Chinese auto parts conglomerate Wanxiang Group Corp. had offered an alternative cash bid of $35.7 million as the starting point for a competitive auction, contingent on Hybrid’s credit bid being eliminated or capped.
Pin Ni, president of Chicago-based Wanxiang America Corp., had no immediate comment on the judge’s ruling, saying he needed to talk to attorneys.
Caroline Langdale, a spokeswoman for Hybrid, said in an email that the company was “deeply disappointed” by the ruling.
“Despite the court’s decision, Hybrid will participate in the auction, as we still feel Hybrid represents the most competitive and viable bid for Fisker’s future,” Langdale said.
Anaheim, Calif.-based Fisker, which had planned to build cars at a former General Motors plant in Delaware, filed for bankruptcy protection in November. The move culminated a long downward spiral that began after Fisker received a $529 million loan commitment from the US Department of Energy.
Hybrid recently paid $25 million for DOE’s outstanding loan balance of more than $160 million, which resulted in a loss to US taxpayers of $139 million. It then moved to take control of Fisker using a $75 million credit bid based on what it claimed it was owed as the company’s new senior secured lender.
Hybrid also offered about $2 million in cash to go along with its credit bid and agreed to waive millions in fees it would be due for serving as Fisker’s lender during the bankruptcy case. But it did not want to buy the former GM site in Wilmington and indicated that it had no interest in building cars in Delaware.
Wanxiang, on the other hand, filed court papers saying it would continue development and design of a second-generation line of Fisker vehicles, and that once such vehicles were ready for mass production “in volumes that necessitate a separate manufacturing facility,” it would manufacture them at the now-shuttered GM plant.
Wanxiang had indicated in earlier court documents that it wanted to resume production of Fisker’s problem-plagued first-generation car, the Karma, in Finland and eventually shift production to a Michigan facility.

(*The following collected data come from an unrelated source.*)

(* ===== verification/PlayerModels.v ===== *)
(** * Players

    Models the state and the chip operations of [src/poker/player_models.py]
    and the decision procedure of [RandomPlayer]. *)
From stdpp Require Import strings.
From S2P Require Import Prelude Py Json GameModels.

Inductive PlayerStatus := ACTIVE | FOLDED | ALL_IN | BUSTED.

#[export] Instance PlayerStatus_eq_dec : EqDecision PlayerStatus.
Proof. solve_decision. Defined.

Definition status_value (s : PlayerStatus) : pystr :=
  match s with
  | ACTIVE => u "active" | FOLDED => u "folded"
  | ALL_IN => u "all_in" | BUSTED => u "busted"
  end.

(** The subclass of a player object, with the attributes it adds. *)
Inductive PlayerKind :=
  | HumanPlayer
  | RandomPlayer
  | LLMPlayer (model : pystr)
  | LLMApiPlayer (app_name user_id : pystr).

#[export] Instance PlayerKind_eq_dec : EqDecision PlayerKind.
Proof. solve_decision. Defined.

(** What [make_decision] returns. *)
Record decision := Decision { d_action : pystr; d_amount : Z }.

#[export] Instance decision_eq_dec : EqDecision decision.
Proof. solve_decision. Defined.

Module Player.
Record t := Player {
  id : nat;
  name : pystr;
  kind : PlayerKind;
  chips : Z;
  hole_cards : list card;
  current_bet : Z;
  total_bet_this_hand : Z;
  status : PlayerStatus;
  is_dealer : bool;
  is_small_blind : bool;
  is_big_blind : bool;
  (** [None] where the subclass has no such attribute; what a model gives as its
      reasoning may be any JSON value *)
  last_decision_reasoning : option json }.

#[global] Instance eta : Eta t := λ p,
  Player (id p) (name p) (kind p) (chips p) (hole_cards p) (current_bet p)
    (total_bet_this_hand p) (status p) (is_dealer p) (is_small_blind p)
    (is_big_blind p) (last_decision_reasoning p).

#[global] Instance eq_dec : EqDecision t.
Proof. solve_decision. Defined.

(** [__init__] of the class [kind] *)
Definition new (kind : PlayerKind) (player_id : nat) (name : pystr)
    (initial_chips : Z) : t :=
  Player player_id name kind initial_chips [] 0 0 ACTIVE false false false
    (match kind with LLMPlayer _ | LLMApiPlayer _ _ => Some (JStr []) | _ => None end).

(** The base class's method, then the LLM subclasses' clearing of the last
    reasoning. *)
Definition reset_for_new_hand (p : t) : t :=
  let p := p <| hole_cards := [] |> <| current_bet := 0 |>
             <| total_bet_this_hand := 0 |>
             <| status := if 0 <? chips p then ACTIVE else BUSTED |>
             <| is_dealer := false |> <| is_small_blind := false |>
             <| is_big_blind := false |> in
  match kind p with
  | LLMPlayer _ | LLMApiPlayer _ _ => p <| last_decision_reasoning := Some (JStr []) |>
  | _ => p
  end.

Definition reset_for_new_betting_round (p : t) : t := p <| current_bet := 0 |>.

Definition add_hole_card (c : card) : M t () :=
  p ← get;
  if (2 <=? length (hole_cards p))%nat then raise ValueError
  else put (p <| hole_cards := hole_cards p ++ [c] |>).

(** [bet] returns the amount actually bet. *)
Definition bet (amount : Z) (p : t) : Z * t :=
  if amount <=? 0 then (0, p)
  else
    let actual_bet := Z.min amount (chips p) in
    let p := p <| chips ::= λ c, c - actual_bet |>
               <| current_bet ::= λ b, b + actual_bet |>
               <| total_bet_this_hand ::= λ b, b + actual_bet |> in
    let p := if chips p =? 0 then p <| status := ALL_IN |> else p in
    (actual_bet, p).

Definition fold (p : t) : t := p <| status := FOLDED |>.

Definition can_bet (amount : Z) (p : t) : bool :=
  (amount <=? chips p) && bool_decide (status p = ACTIVE).

(** [str(player)] *)
Definition str (p : t) : pystr :=
  name p ++ u " (ID: " ++ str_of_nat (id p) ++ u ", Chips: "
    ++ str_of_Z (chips p) ++ u ")".
End Player.

Notation player := Player.t.

(** ** The random player *)

Module RandomPlayerDecision.
(** [self.action_weights] *)
Definition weight_fold : Z := 30.
Definition weight_check_call : Z := 50.
Definition weight_raise : Z := 15.
Definition weight_all_in : Z := 5.

(** [int(action.split(sep)[1].split(")")[0])] *)
Definition bracketed_int (sep action : pystr) : result Z :=
  rest ← nth_item (split sep action) 1;
  digits ← nth_item (split (u ")") rest) 0;
  int_of_str digits.

(** One turn of the loop over the available actions: the option it appends,
    if any.  [randint] is what [random.randint(1, 3)] returns here. *)
Definition option_of_action (randint chips : Z) (action : pystr) :
    result (option (decision * Z)) :=
  if bool_decide (action = u "fold") then
    Ok (Some (Decision (u "fold") 0, weight_fold))
  else if startswith action (u "check") then
    Ok (Some (Decision (u "check") 0, weight_check_call))
  else if startswith action (u "call") then
    amount ← bracketed_int (u "(") action;
    Ok (Some (Decision (u "call") amount, weight_check_call))
  else if startswith action (u "raise") then
    amount ← bracketed_int (u "min ") action;
    Ok (Some (Decision (u "raise") (Z.min (amount * randint) chips), weight_raise))
  else if startswith action (u "all-in") then
    Ok (Some (Decision (u "all_in") chips, weight_all_in))
  else Ok None.

Fixpoint action_options (randint : nat → Z) (chips : Z) (actions : list pystr) :
    result (list (decision * Z)) :=
  match actions with
  | [] => Ok []
  | a :: rest =>
      o ← option_of_action (randint O) chips a;
      os ← action_options (λ i, randint (S i)) chips rest;
      Ok (match o with Some d => d :: os | None => os end)
  end.

(** [make_decision]: [choice] is the position [random.choices] draws for some
    weights. *)
Definition make_decision (randint : nat → Z) (choice : list Z → nat) (p : player)
    (game_state : GameState.t) : result decision :=
  match GameState.actions game_state with
  | [] => Ok (Decision (u "fold") 0)
  | available_actions =>
      options ← action_options randint (Player.chips p) available_actions;
      fst <$> nth_item options (choice (snd <$> options))
  end.
End RandomPlayerDecision.

(** ** Lemmas on the chip operations *)

Section PlayerLemmas.
Implicit Type p : player.

(** The chips of a player, in hand and in the pot this hand. *)
Definition stake p : Z := Player.chips p + Player.total_bet_this_hand p.

Lemma bet_spec amount p :
  let a := if amount <=? 0 then 0 else Z.min amount (Player.chips p) in
  (Player.bet amount p).1 = a ∧
  Player.chips (Player.bet amount p).2 = Player.chips p - a ∧
  Player.current_bet (Player.bet amount p).2 = Player.current_bet p + a ∧
  Player.total_bet_this_hand (Player.bet amount p).2 = Player.total_bet_this_hand p + a ∧
  Player.status (Player.bet amount p).2 =
    (if amount <=? 0 then Player.status p
     else if Player.chips p - a =? 0 then ALL_IN else Player.status p).
Proof.
  unfold Player.bet. destruct (amount <=? 0); cbn.
  - repeat split; lia.
  - destruct (_ =? 0); cbn; repeat split; lia.
Qed.

(** [bet] leaves the rest of the player alone. *)
Lemma bet_frame amount p :
  let p' := (Player.bet amount p).2 in
  Player.id p' = Player.id p ∧ Player.hole_cards p' = Player.hole_cards p ∧
  Player.kind p' = Player.kind p ∧ Player.name p' = Player.name p ∧
  Player.is_dealer p' = Player.is_dealer p ∧
  Player.is_small_blind p' = Player.is_small_blind p ∧
  Player.is_big_blind p' = Player.is_big_blind p.
Proof.
  unfold Player.bet. destruct (amount <=? 0); cbn; [done|].
  destruct (_ =? 0); done.
Qed.

Lemma bet_stake amount p : stake (Player.bet amount p).2 = stake p.
Proof. unfold stake. destruct (bet_spec amount p) as (? & -> & _ & -> & _). lia. Qed.

Lemma bet_nonneg amount p :
  0 ≤ Player.chips p →
  0 ≤ (Player.bet amount p).1 ≤ Player.chips p ∧
  0 ≤ Player.chips (Player.bet amount p).2.
Proof.
  destruct (bet_spec amount p) as (-> & -> & _).
  destruct (Z.leb_spec amount 0); lia.
Qed.
End PlayerLemmas.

Delaware Gov. Jack Markell, whose administration provided about $20 million in loans and grants to Fisker to build cars in Delaware, welcomed the judge’s ruling, as did US Sen. Tom Carper, D-Del.
“It gives all interested parties, including those who have expressed an interest in potentially utilizing the Delaware plant, an opportunity to bid for Fisker’s assets,” Markell said in a prepared statement.
Fisker’s bankruptcy filing came after the company drew $192 million on the Obama administration’s green-energy loan before DOE officials suspended funding in 2011. Federal officials suspended the loans after Fisker failed to meet several sales and production milestones for its $100,000 Karma luxury car. The Karma’s problems included vehicle fires and recalls, problems with battery packs, the bankruptcy of Fisker’s primary battery supplier, and inventory losses from Superstorm Sandy, which destroyed hundreds of vehicles at a port in New Jersey.
In a separate bankruptcy case, Wanxiang recently purchased Fisker’s former battery supplier, A123 Systems, which is now known as B456 Systems Inc.